[Stored data]
......
(* ===== verification/Platforms.v ===== *)
(** The platforms do the same: the functions of [src/linux], of [src/freebsd] and of
    [src/windows] behave alike. *)
From stdpp Require Import strings.
From S2P Require Import Prelude HandleTable Error Io Cursor Windows LinuxFile BsdFile WinFile.

Section files.
Context {OS OS' OS'' Sock Sock' Sock'' : Type}.

(** The same file on Linux, on FreeBSD and on Windows; nobody else uses it. *)
Context (others : io_ctx OS LinuxFile.bio_file_impl_t Sock → io_ctx OS LinuxFile.bio_file_impl_t Sock).
Context (kernel : request → OS → reply * OS) (strerror : Z → string) (contents : OS → Z → option (list Z)).
Context (others' : io_ctx OS' BsdFile.bio_file_impl_t Sock' → io_ctx OS' BsdFile.bio_file_impl_t Sock').
Context (kernel' : request → OS' → reply * OS') (strerror' : Z → string) (contents' : OS' → Z → option (list Z)).
Context (aio_of : OS' → positive → option aio_state).
Context (others'' : io_ctx OS'' WinFile.bio_file_impl_t Sock'' → io_ctx OS'' WinFile.bio_file_impl_t Sock'').
Context (kernel'' : win_request → OS'' → reply * OS'') (strerror'' : Z → string).
Context (contents'' : OS'' → Z → option (list Z)) (ov_of : OS'' → positive → option ov_state).
Context (h h' h'' : bio_handle_t) (p p' p'' : positive) (fd fd' fd'' : Z) (mode : bio_completion_mode_t).

Abbreviation linux_file := (LinuxFile.file_at contents h p fd).
Abbreviation bsd_file := (BsdFile.file_at contents' h' p' fd').
Abbreviation windows_file := (WinFile.file_at contents'' h'' p'' fd'' mode).

Abbreviation linux_exec := (LinuxFile.file_exec others kernel strerror h).
Abbreviation bsd_exec := (BsdFile.file_exec others' kernel' strerror' h').
Abbreviation windows_exec := (WinFile.file_exec others'' kernel'' strerror'' h'').

(** What is assumed of the operating systems and of the other coroutines. *)
Class LinuxOk : Prop := {
  linux_regular : LinuxFile.regular_files kernel contents;
  linux_mine l pos s : linux_file l pos s → linux_file l pos (others s);
}.

Class BsdOk : Prop := {
  bsd_regular : BsdFile.regular_files kernel' contents' aio_of;
  bsd_mine l pos b a s : file_in contents' h' p' fd' l pos b a s →
    file_in contents' h' p' fd' l pos b a (others' s) ∧
    ∀ aio, a = Some aio → aio_of (os (others' s)) aio = aio_of (os s) aio;
}.

Class WindowsOk : Prop := {
  windows_regular : WinFile.regular_files kernel'' contents'' ov_of;
  windows_polite : polite others'';
  windows_mine l pos s : windows_file l pos s → windows_file l pos (others'' s) ∧
    ∀ ov st, ov_of (os s) ov = Some st → about fd'' st → ov_of (os (others'' s)) ov = Some st;
}.

(** Each platform implements the interface. *)
#[export] Instance linux_cursor `{!LinuxOk} :
  Cursor (λ _, LinuxFile.failed strerror) linux_exec linux_file.
Proof. intros l pos s op error. apply linux_file_exec; [apply linux_regular|apply linux_mine]. Qed.

#[export] Instance bsd_cursor `{!BsdOk} : Cursor (λ _, BsdFile.failed strerror') bsd_exec bsd_file.
Proof. intros l pos s op error. eapply freebsd_file_exec; [apply bsd_regular|apply bsd_mine]. Qed.

#[export] Instance windows_cursor `{!WindowsOk} : Cursor (WinFile.failed strerror'') windows_exec windows_file.
Proof.
  intros l pos s op error Hf Hok. eapply wp_mono.
  - eapply windows_file_exec; [apply windows_regular|apply windows_polite|apply windows_mine|done..].
  - by intros r s' [_ Hr].
Qed.

End files.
......
§ YOUR INSTRUCTIONS
Copy out the range of lines above starting at the line with "Abbreviation windows_file := (WinFile.file_at" and ending at the line with "Proof. intros l pos s op error. apply", exactly and including both.

§ SOLVED EXERCISE
Abbreviation windows_file := (WinFile.file_at contents'' h'' p'' fd'' mode).

Abbreviation linux_exec := (LinuxFile.file_exec others kernel strerror h).
Abbreviation bsd_exec := (BsdFile.file_exec others' kernel' strerror' h').
Abbreviation windows_exec := (WinFile.file_exec others'' kernel'' strerror'' h'').

(** What is assumed of the operating systems and of the other coroutines. *)
Class LinuxOk : Prop := {
  linux_regular : LinuxFile.regular_files kernel contents;
  linux_mine l pos s : linux_file l pos s → linux_file l pos (others s);
}.

Class BsdOk : Prop := {
  bsd_regular : BsdFile.regular_files kernel' contents' aio_of;
  bsd_mine l pos b a s : file_in contents' h' p' fd' l pos b a s →
    file_in contents' h' p' fd' l pos b a (others' s) ∧
    ∀ aio, a = Some aio → aio_of (os (others' s)) aio = aio_of (os s) aio;
}.

Class WindowsOk : Prop := {
  windows_regular : WinFile.regular_files kernel'' contents'' ov_of;
  windows_polite : polite others'';
  windows_mine l pos s : windows_file l pos s → windows_file l pos (others'' s) ∧
    ∀ ov st, ov_of (os s) ov = Some st → about fd'' st → ov_of (os (others'' s)) ov = Some st;
}.

(** Each platform implements the interface. *)
#[export] Instance linux_cursor `{!LinuxOk} :
  Cursor (λ _, LinuxFile.failed strerror) linux_exec linux_file.
Proof. intros l pos s op error. apply linux_file_exec; [apply linux_regular|apply linux_mine]. Qed.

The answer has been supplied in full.